┌────────
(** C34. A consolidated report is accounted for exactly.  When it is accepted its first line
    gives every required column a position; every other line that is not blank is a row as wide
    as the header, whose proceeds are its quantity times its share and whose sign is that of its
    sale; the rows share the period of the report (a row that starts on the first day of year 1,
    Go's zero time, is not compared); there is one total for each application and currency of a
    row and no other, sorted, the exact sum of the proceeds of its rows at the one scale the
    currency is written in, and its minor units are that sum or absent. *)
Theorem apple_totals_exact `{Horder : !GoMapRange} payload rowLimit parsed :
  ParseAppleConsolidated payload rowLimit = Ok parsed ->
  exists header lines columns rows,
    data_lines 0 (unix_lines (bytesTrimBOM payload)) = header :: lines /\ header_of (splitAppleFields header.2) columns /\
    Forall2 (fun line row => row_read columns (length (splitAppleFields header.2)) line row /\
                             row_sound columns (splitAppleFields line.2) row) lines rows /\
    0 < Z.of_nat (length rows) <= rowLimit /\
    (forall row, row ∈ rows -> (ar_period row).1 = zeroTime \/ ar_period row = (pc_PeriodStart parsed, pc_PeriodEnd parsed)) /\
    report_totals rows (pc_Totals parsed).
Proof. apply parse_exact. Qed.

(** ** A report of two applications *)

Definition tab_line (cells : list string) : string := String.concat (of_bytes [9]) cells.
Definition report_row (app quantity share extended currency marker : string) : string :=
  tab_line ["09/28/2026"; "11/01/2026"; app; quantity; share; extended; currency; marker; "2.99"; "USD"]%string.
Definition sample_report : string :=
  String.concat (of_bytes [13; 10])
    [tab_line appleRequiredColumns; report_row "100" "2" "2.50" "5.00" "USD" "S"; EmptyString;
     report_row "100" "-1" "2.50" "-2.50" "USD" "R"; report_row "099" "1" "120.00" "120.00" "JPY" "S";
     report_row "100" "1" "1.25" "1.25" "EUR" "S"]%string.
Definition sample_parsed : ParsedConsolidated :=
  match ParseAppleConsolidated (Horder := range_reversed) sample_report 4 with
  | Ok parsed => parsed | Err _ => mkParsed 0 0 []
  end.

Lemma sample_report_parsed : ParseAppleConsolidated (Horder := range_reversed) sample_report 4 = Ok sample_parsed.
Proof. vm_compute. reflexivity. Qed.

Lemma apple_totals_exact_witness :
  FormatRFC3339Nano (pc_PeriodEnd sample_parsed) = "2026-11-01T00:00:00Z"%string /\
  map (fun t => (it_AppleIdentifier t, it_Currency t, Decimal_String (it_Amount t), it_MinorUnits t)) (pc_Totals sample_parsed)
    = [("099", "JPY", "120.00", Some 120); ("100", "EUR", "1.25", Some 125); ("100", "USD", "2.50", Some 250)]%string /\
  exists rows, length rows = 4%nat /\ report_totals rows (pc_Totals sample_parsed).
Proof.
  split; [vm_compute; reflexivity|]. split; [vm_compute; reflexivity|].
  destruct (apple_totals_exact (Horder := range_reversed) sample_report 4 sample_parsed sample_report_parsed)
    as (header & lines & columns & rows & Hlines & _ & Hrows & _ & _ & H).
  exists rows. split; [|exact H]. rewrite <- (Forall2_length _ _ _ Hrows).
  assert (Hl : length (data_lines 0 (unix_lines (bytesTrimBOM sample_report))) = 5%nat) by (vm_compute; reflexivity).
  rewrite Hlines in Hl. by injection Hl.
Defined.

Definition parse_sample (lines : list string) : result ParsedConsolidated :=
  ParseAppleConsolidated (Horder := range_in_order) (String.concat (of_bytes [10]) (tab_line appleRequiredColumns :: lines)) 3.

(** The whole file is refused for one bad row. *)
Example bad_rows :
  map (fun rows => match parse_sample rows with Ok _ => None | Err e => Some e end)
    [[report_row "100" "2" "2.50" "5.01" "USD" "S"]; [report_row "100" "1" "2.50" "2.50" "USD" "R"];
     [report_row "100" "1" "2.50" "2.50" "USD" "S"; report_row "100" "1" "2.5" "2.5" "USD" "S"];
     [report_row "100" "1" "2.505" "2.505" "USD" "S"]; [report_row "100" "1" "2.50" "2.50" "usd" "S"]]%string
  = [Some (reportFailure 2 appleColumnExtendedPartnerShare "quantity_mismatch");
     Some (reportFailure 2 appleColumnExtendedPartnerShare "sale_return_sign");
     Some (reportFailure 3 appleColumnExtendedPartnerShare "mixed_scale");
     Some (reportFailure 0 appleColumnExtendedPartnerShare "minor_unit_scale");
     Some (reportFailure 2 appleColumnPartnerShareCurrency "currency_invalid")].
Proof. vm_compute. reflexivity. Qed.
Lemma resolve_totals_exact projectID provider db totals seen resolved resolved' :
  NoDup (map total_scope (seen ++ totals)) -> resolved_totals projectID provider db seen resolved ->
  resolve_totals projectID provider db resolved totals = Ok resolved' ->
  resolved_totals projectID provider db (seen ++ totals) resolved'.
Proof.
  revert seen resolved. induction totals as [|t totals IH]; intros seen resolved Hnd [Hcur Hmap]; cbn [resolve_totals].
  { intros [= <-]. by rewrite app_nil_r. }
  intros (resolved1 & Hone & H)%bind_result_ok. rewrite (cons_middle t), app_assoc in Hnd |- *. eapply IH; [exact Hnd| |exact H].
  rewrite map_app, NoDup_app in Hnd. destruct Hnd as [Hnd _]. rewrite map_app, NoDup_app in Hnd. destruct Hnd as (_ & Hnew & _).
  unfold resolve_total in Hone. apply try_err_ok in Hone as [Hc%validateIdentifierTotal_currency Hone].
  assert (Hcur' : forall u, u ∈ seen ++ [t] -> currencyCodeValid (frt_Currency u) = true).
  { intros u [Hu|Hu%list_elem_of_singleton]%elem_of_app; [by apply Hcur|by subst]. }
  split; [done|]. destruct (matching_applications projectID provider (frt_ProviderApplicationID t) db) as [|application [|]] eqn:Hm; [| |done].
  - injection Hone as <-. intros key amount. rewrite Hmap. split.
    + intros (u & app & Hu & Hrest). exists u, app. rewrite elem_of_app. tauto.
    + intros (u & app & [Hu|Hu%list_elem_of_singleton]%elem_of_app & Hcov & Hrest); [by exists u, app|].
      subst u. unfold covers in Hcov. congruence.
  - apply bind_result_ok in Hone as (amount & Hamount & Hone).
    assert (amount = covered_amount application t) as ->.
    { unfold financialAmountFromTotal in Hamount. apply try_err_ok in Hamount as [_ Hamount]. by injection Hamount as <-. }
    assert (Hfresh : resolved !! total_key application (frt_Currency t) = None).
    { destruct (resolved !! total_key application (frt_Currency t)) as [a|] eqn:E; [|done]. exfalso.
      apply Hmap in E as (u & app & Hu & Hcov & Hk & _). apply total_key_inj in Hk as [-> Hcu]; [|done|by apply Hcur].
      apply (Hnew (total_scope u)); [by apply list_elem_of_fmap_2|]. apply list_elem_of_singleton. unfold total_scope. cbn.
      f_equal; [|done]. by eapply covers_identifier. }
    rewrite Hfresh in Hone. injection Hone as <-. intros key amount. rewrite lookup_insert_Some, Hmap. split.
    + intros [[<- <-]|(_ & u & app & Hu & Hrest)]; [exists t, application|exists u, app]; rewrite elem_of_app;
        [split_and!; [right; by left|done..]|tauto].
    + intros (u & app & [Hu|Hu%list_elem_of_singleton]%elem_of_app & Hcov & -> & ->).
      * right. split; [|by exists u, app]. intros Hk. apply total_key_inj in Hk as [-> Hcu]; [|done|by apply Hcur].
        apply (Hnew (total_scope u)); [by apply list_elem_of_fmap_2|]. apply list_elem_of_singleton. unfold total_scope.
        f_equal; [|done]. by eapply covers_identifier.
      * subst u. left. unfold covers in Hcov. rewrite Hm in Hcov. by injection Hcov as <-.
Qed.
└────────
-- Try it --
Which lines run from the one holding "- apply bind_result_ok" through the one holding "assert (Hfresh : resolved" in the records above? Repeat them exactly, both included, and nothing more.

-- Task answer --
  - apply bind_result_ok in Hone as (amount & Hamount & Hone).
    assert (amount = covered_amount application t) as ->.
    { unfold financialAmountFromTotal in Hamount. apply try_err_ok in Hamount as [_ Hamount]. by injection Hamount as <-. }
    assert (Hfresh : resolved !! total_key application (frt_Currency t) = None).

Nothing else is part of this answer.